Task to complete | A complete answer lists every line of the entries below where the string "raises" appears.

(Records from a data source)

□ □ □

(** * Cluster metrics of a vertex cover (circulo/metrics/cover.py)

    A shallow embedding of the metric functions that [cover.py] attaches to
    igraph's [Cover] class, and the properties of the boundary-edge
    partitioning and of the metric formulas built on it.

    Conventions of the embedding.
    - Python integers are [nat] or [Z]; a Python float is a [pyfloat]: an
      exact rational ([Qc]), an infinity or the not-a-number value.  Rounding
      is not modelled.  [/] is Python 3's true division.
    - A Python exception is a [Raise] result; a [for] loop that appends to a
      list is [for_each], a loop that updates a variable is [for_fold].
    - The graph and the cover are igraph objects: [Graph] keeps the vertex
      count, the edge list and the directedness flag, [Cover] the graph and
      the list of clusters. *)

From Stdlib Require Import ZArith QArith Qcanon Lia.
From stdpp Require Import base decidable option numbers list.

Local Open Scope nat_scope.

(** ** Exceptions and results *)

Inductive exn : Type :=
| ZeroDivisionError
| IndexError
| ValueError
| TypeError.

Inductive result (A : Type) : Type :=
| Ok (a : A)
| Raise (e : exn).
Arguments Ok {A} a.
Arguments Raise {A} e.

Global Instance result_ret : MRet result := λ A a, Ok a.

Global Instance result_bind : MBind result := λ A B k m,
  match m with
  | Ok a => k a
  | Raise e => Raise e
  end.

(** [rv = []; for x in xs: rv += [f x]] *)
Fixpoint for_each {A B : Type} (f : A → result B) (xs : list A) : result (list B) :=
  match xs with
  | [] => Ok []
  | x :: xs' => y ← f x; ys ← for_each f xs'; Ok (y :: ys)
  end.

(** [for x in xs: s = f s x] *)
Fixpoint for_fold {S A : Type} (f : S → A → result S) (xs : list A) (s : S) : result S :=
  match xs with
  | [] => Ok s
  | x :: xs' => s' ← f s x; for_fold f xs' s'
  end.

(** [l[i]], which raises [IndexError] out of range. *)
Definition getitem {A : Type} (l : list A) (i : nat) : result A :=
  match l !! i with
  | Some x => Ok x
  | None => Raise IndexError
  end.

(** ** Floats *)

Inductive pyfloat : Type :=
| Fin (q : Qc)
| PosInf
| NegInf
| NaN.

Definition of_nat (n : nat) : Qc := Qc_of_Z (Z.of_nat n).

(** [a / b] on Python numbers: a zero divisor raises. *)
Definition truediv (a b : Qc) : result pyfloat :=
  if decide (b = 0%Qc) then Raise ZeroDivisionError else Ok (Fin (a / b)%Qc).

(** [a / b] where [a] is a numpy float64: a zero divisor gives nan or an
    infinity (with a warning), it does not raise. *)
Definition np_truediv (a : pyfloat) (b : Qc) : pyfloat :=
  match a with
  | Fin q =>
      if decide (b = 0%Qc) then
        if decide (0 < q)%Qc then PosInf
        else if decide (q < 0)%Qc then NegInf else NaN
      else Fin (q / b)%Qc
  | PosInf => if decide (b < 0)%Qc then NegInf else PosInf
  | NegInf => if decide (b < 0)%Qc then PosInf else NegInf
  | NaN => NaN
  end.

(** [a > b] on floats: every comparison with nan is false. *)
Definition float_gt (a b : pyfloat) : bool :=
  match a, b with
  | NaN, _ | _, NaN => false
  | PosInf, PosInf => false
  | PosInf, _ => true
  | _, PosInf => false
  | NegInf, _ => false
  | Fin _, NegInf => true
  | Fin x, Fin y => bool_decide (y < x)%Qc
  end.

(** Python's [max] of a list: the first item, replaced by every later item
    that compares greater; [ValueError] on the empty list. *)
Definition py_max (l : list pyfloat) : result pyfloat :=
  match l with
  | [] => Raise ValueError
  | x :: l' => Ok (fold_left (λ m y, if float_gt y m then y else m) l' x)
  end.

(** [a + b] on floats. *)
Definition float_add (a b : pyfloat) : pyfloat :=
  match a, b with
  | NaN, _ | _, NaN => NaN
  | Fin x, Fin y => Fin (x + y)%Qc
  | PosInf, NegInf | NegInf, PosInf => NaN
  | PosInf, _ | _, PosInf => PosInf
  | NegInf, _ | _, NegInf => NegInf
  end.

Definition is_nan (a : pyfloat) : bool :=
  match a with NaN => true | _ => false end.

(** [nansum(l)]: the sum of the entries that are not nan, a numpy float64. *)
Definition nansum (l : list pyfloat) : pyfloat :=
  fold_left float_add (filter (λ a, is_nan a = false) l) (Fin 0%Qc).

(** ** Graphs and covers *)

Record Edge : Type := mkEdge { index : nat; source : nat; target : nat }.

Global Instance Edge_eq_dec : EqDecision Edge.
Proof. solve_decision. Defined.

Record Graph : Type := mkGraph {
  vcount : nat;
  get_edgelist : list (nat * nat);
  is_directed : bool
}.

Definition ecount (g : Graph) : nat := length (get_edgelist g).

(** [g.es()]: the edge objects, in edge-id order. *)
Definition es (g : Graph) : list Edge :=
  imap (λ i st, mkEdge i st.1 st.2) (get_edgelist g).

(** [g.degree()]: per vertex, the number of edge ends at it (a self-loop
    counts twice). *)
Definition degree_in (el : list (nat * nat)) (v : nat) : nat :=
  length (filter (λ st, st.1 = v) el) + length (filter (λ st, st.2 = v) el).

Definition degree (g : Graph) : list nat :=
  map (degree_in (get_edgelist g)) (seq 0 (vcount g)).

Record Cover : Type := mkCover {
  graph : Graph;
  clusters : list (list nat)
}.

(** [len(cover)] and [cover.size(i)] *)
Definition len (c : Cover) : nat := length (clusters c).

Definition size (c : Cover) (i : nat) : result nat :=
  cl ← getitem (clusters c) i; Ok (length cl).

(** [cover.membership]: for each vertex the ids of the clusters that list
    it, in cluster order (once per listing). *)
Definition membership_of (cls : list (list nat)) (v : nat) : list nat :=
  mjoin (imap (λ idx cl, (λ _, idx) <$> filter (λ x, x = v) cl) cls).

Definition membership (c : Cover) : list (list nat) :=
  map (membership_of (clusters c)) (seq 0 (vcount (graph c))).

(** [frozenset(m1).isdisjoint(frozenset(m2))] *)
Definition isdisjoint (m1 m2 : list nat) : bool :=
  bool_decide (Forall (λ cid, cid ∉ m2) m1).

(** [cover.crossing()], the per-edge flags of the graph library (igraph's
    [VertexCover.crossing]): an edge is flagged when the membership sets of
    its two endpoints are disjoint, that is, when no cluster holds both. *)
Definition crossing (c : Cover) : result (list bool) :=
  for_each (λ st : nat * nat,
    m1 ← getitem (membership c) st.1;
    m2 ← getitem (membership c) st.2;
    Ok (isdisjoint m1 m2)) (get_edgelist (graph c)).

(** [cover.subgraph(i)]: the subgraph induced by the vertices of cluster
    [i], renumbered in increasing order of their ids. *)
Definition subgraph_vertices (g : Graph) (cl : list nat) : list nat :=
  filter (λ v, v ∈ cl) (seq 0 (vcount g)).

□ □ □

Solution to this task |
(** [l[i]], which raises [IndexError] out of range. *)
(** [a / b] on Python numbers: a zero divisor raises. *)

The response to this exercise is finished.